Hearing Loss at Bonneville High School
Hearing loss is usually correlated with old age, but it is common among teens too. In fact, there are several students at Bonneville High School who are hard of hearing (HoH). According to The Center for Audiology in Texas, one in five teenagers exhibit at least some hearing loss, although the majority of that is damage from loud noises. One misconception about HoH or deaf individuals is that all hearing loss is the same, which is far from the truth. Hearing loss is scientifically measured in five stages: mild, moderate, moderately severe, severe, and profound. When an individual is deaf, they can not understand speech even with amplification, and profound or total deafness refers to a complete lack of hearing.
Samuel Memmott, and Rebekah Grover are HoH seniors at Bonneville High School. They are both the only person in their family with hearing loss, and neither of them know what caused their impairment.
Memmott was diagnosed at the end of fourth grade, but his hearing had been degrading for around a year before his official diagnosis. His hearing loss is moderate to severe, and is still declining over time. He wears hearing aids in both ears and would have to give a microphone to his teachers that automatically connects with his hearing aids, but has since learned to lip read and infer from context clues well enough that the microphone is no longer necessary. When asked what most people do not realize about hearing loss, he said, “It's not only frustrating for people when I have to say ‘what' 20 times, it's also super frustrating for me wishing I could just hear better, it makes you feel fairly inadequate.” Despite the downsides, Memmott points out a silver lining: his hearing aids have bluetooth to connect directly to his phone’s audio. Both Memmott and Grover have a 504 plan for their hearing loss, which means that teachers are required to provide accommodations such as captions on videos, printed notes, and a desk at the front of the classroom.
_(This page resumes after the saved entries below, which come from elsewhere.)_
(** * Fuel Dominion: the browser client and the rules it displays

    A shallow embedding of the JavaScript client of the game (the HUD
    controller, the WebSocket game controller and the two versions of the
    Three.js scene builder), together with models of the three backend
    rules the client relies on (winner, fuel, final MCTS choice).

    Conventions.
    - A JavaScript value that the client only prints, compares with a
      string constant or tests for truthiness is a [jsval].
    - A plain object used as a dictionary (the scene registries, the DOM
      indexed by element id) is a [gmap] over its own string keys.
    - Three.js objects live in a store indexed by allocation number, so
      that two references to one object stay aliased.
    - A method that may throw returns an [option]; [None] is the
      exception.
    - Numbers that are animated are exact rationals ([Q]); clock readings
      are integers (milliseconds). *)

From Stdlib Require Import Ascii String ZArith QArith Qminmax Lia Lqa.
From stdpp Require Import gmap strings list fin_maps pretty.

Local Open Scope string_scope.
Local Open Scope list_scope.
Local Open Scope Z_scope.

(* ===================================================================== *)
(** * Part I: definitions *)
(* ===================================================================== *)

(** ** JavaScript values *)

Inductive jsval :=
  | JUndefined
  | JNull
  | JBool (b : bool)
  | JInt (n : Z)
  | JStr (s : string)
  | JOther (text : string) (truthy : bool).

(** [String(v)], the conversion a template literal applies to [${v}].
    [JOther] stands for any value not listed (a non-integer number, an
    object): the client only ever prints it and tests its truthiness. *)
Definition to_string (v : jsval) : string :=
  match v with
  | JUndefined => "undefined"
  | JNull => "null"
  | JBool true => "true"
  | JBool false => "false"
  | JInt n => pretty n
  | JStr s => s
  | JOther text _ => text
  end.

(** Truthiness, as tested by [if (v)], [v ? a : b] and [v || d]. *)
Definition truthy (v : jsval) : bool :=
  match v with
  | JUndefined | JNull => false
  | JBool b => b
  | JInt n => negb (n =? 0)
  | JStr s => negb (bool_decide (s = EmptyString))
  | JOther _ t => t
  end.

(** [v === 'lit'] for a string constant. *)
Definition is_str (v : jsval) (lit : string) : bool :=
  match v with
  | JStr s => bool_decide (s = lit)
  | _ => false
  end.

(** [v || d]. *)
Definition js_or (v d : jsval) : jsval := if truthy v then v else d.

(** The setter of [Node.textContent]: null and undefined clear the text,
    every other value is converted to a string. *)
Definition as_text (v : jsval) : string :=
  match v with
  | JUndefined | JNull => EmptyString
  | _ => to_string v
  end.

(** ** Messages of the server *)

Record Position := { pos_x : Z; pos_y : Z }.

Record AgentData := {
  position : Position;
  fuel : jsval;
  nodes_controlled : jsval;
  score : jsval
}.

Record Agents := { strategist : AgentData; instinct : AgentData }.

Record FuelStationData := { fs_position : Position; is_active : jsval }.

Record LightNodeData := { ln_position : Position; controlled_by : jsval }.

Record Snapshot := {
  grid_size : Z;
  grid : list (list string);
  fuel_stations : list FuelStationData;
  light_nodes : list LightNodeData;
  agents : option Agents;
  turn : jsval;
  max_turns : jsval
}.

(** The executed action. [a_to] and [a_position] are objects that a
    message may lack ([None] is [undefined]). *)
Record Action := {
  a_type : jsval;
  a_agent : jsval;
  a_to : option Position;
  a_position : option Position;
  fuel_gained : jsval;
  new_fuel : jsval;
  from_agent : jsval
}.

Record GameOver := {
  winner : jsval;
  final_state : Snapshot;
  strategist_score : jsval;
  instinct_score : jsval
}.

(** ** UIController (the HUD) *)

(** The part of the document the controller writes: the text and colour
    of the elements by id, their class lists, the disabled flag of the
    buttons and the children of [#action-log]. *)
Record UIState := {
  textContent : gmap string string;
  styleColor : gmap string string;
  classList : gmap string (gset string);
  disabled : gset string;
  actionLog : list string
}.

Definition ui_initial : UIState :=
  {| textContent := ∅; styleColor := ∅;
     classList := {[ "cinematic" := {[ "hidden" ]} ]};
     disabled := ∅; actionLog := [] |}.

Definition set_text (id : string) (v : jsval) (u : UIState) : UIState :=
  {| textContent := <[id := as_text v]> (textContent u);
     styleColor := styleColor u; classList := classList u;
     disabled := disabled u; actionLog := actionLog u |}.

Definition set_color (id colour : string) (u : UIState) : UIState :=
  {| textContent := textContent u;
     styleColor := <[id := colour]> (styleColor u);
     classList := classList u;
     disabled := disabled u; actionLog := actionLog u |}.

Definition classes_of (id : string) (u : UIState) : gset string :=
  default ∅ (classList u !! id).

Definition class_add (id c : string) (u : UIState) : UIState :=
  {| textContent := textContent u; styleColor := styleColor u;
     classList := <[id := classes_of id u ∪ {[ c ]}]> (classList u);
     disabled := disabled u; actionLog := actionLog u |}.

Definition class_remove (id c : string) (u : UIState) : UIState :=
  {| textContent := textContent u; styleColor := styleColor u;
     classList := <[id := classes_of id u ∖ {[ c ]}]> (classList u);
     disabled := disabled u; actionLog := actionLog u |}.

Definition set_log (l : list string) (u : UIState) : UIState :=
  {| textContent := textContent u; styleColor := styleColor u;
     classList := classList u; disabled := disabled u; actionLog := l |}.

Definition updateAgentStats (agentType : string) (data : AgentData)
    (u : UIState) : UIState :=
  if bool_decide (agentType = "strategist") then
    set_text "strategist-score" (score data)
      (set_text "strategist-fuel" (fuel data)
         (set_text "strategist-nodes" (nodes_controlled data) u))
  else if bool_decide (agentType = "instinct") then
    set_text "instinct-score" (score data)
      (set_text "instinct-fuel" (fuel data)
         (set_text "instinct-nodes" (nodes_controlled data) u))
  else u.

Definition updateTurn (current max : jsval) (u : UIState) : UIState :=
  set_text "max-turns" max (set_text "current-turn" current u).

(** The loop [while (children.length > 20) removeChild(firstChild)]. *)
Fixpoint trim_log (l : list string) : list string :=
  match l with
  | [] => []
  | _ :: rest => if (20 <? length l)%nat then trim_log rest else l
  end.

(** [now] is the text of [new Date().toLocaleTimeString()]. *)
Definition addLogEntry (now message : string) (u : UIState) : UIState :=
  let entry := "[" +:+ now +:+ "] " +:+ message in
  set_log (trim_log (actionLog u ++ [entry])) u.

Definition unit_name (v : jsval) : string :=
  if is_str v "strategist" then "Unit S" else "Unit I".

Definition point_text (p : Position) : string :=
  "(" +:+ pretty (pos_x p) +:+ ", " +:+ pretty (pos_y p) +:+ ")".

(** [formatAction(action, aiInfo)]; [aiInfo] is not read. Reading a
    coordinate of a missing [to] or [position] throws. *)
Definition formatAction (action : Action) (aiInfo : jsval) : option string :=
  let agentName := unit_name (a_agent action) in
  if is_str (a_type action) "move" then
    p ← a_to action;
    Some (agentName +:+ " moved to " +:+ point_text p)
  else if is_str (a_type action) "refuel" then
    Some (agentName +:+ " refueled +" +:+ to_string (fuel_gained action)
            +:+ " fuel → " +:+ to_string (new_fuel action))
  else if is_str (a_type action) "control_node" then
    p ← a_position action;
    Some (agentName +:+ " controlled light node at " +:+ point_text p)
  else if is_str (a_type action) "capture_node" then
    let fromAgent := unit_name (from_agent action) in
    p ← a_position action;
    Some (agentName +:+ " captured node from " +:+ fromAgent +:+ " at "
            +:+ point_text p)
  else if is_str (a_type action) "wait" then
    Some (agentName +:+ " is waiting...")
  else
    Some (agentName +:+ " performed " +:+ to_string (a_type action)).

(** [showGameOver(data)]. The statistics are read through
    [data.final_state.agents], which throws when the snapshot has no
    agents; the winner line is written before that. *)
Definition showGameOver (now : string) (data : GameOver) (u : UIState)
    : option UIState :=
  let u1 :=
    if is_str (winner data) "strategist" then
      set_color "winner-text" "#00ff88"
        (set_text "winner-text" (JStr "⚙️ UNIT S (STRATEGIST) WINS") u)
    else if is_str (winner data) "instinct" then
      set_color "winner-text" "#ff00ff"
        (set_text "winner-text" (JStr "🎯 UNIT I (INSTINCT) WINS") u)
    else
      set_color "winner-text" "#ffaa00"
        (set_text "winner-text" (JStr "🤝 DRAW - EQUAL PERFORMANCE") u) in
  ags ← agents (final_state data);
  let u2 := set_text "final-strategist-nodes"
              (nodes_controlled (strategist ags)) u1 in
  let u3 := set_text "final-instinct-nodes"
              (nodes_controlled (instinct ags)) u2 in
  let u4 := set_text "final-strategist-score" (strategist_score data) u3 in
  let u5 := set_text "final-instinct-score" (instinct_score data) u4 in
  let u6 := class_add "game-over" "show" u5 in
  Some (addLogEntry now
          ("GAME OVER - Winner: " +:+ to_string (js_or (winner data) (JStr "DRAW")))
          u6).

(** The click handler of the start button and the cinematic it opens;
    [cinematicDone] is the callback of the 12 second timer. *)
Definition showCinematic (u : UIState) : UIState :=
  class_remove "cinematic" "hidden" u.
Grover was diagnosed with moderate hearing loss just before sixth grade and has been wearing hearing aids in both ears ever since. In an interview, she said, “I can still hear sounds without my hearing aids, but sounds are very muffled and speech loses its clarity.” Because of her hearing loss, social situations can be difficult sometimes. “Those who are deaf or HoH may interrupt without realizing someone was talking simply because they could not hear,” Grover stated.
Just because someone has hearing loss does not mean that they can not participate in everyday school activities and social conversations. Grover stated, “When hearing people say ‘nevermind’ or ‘it's not important’ after being asked to repeat themselves, it is exclusive.” While accommodations sometimes have to be made for HoH or deaf individuals, they should not be treated any differently than a hearing person.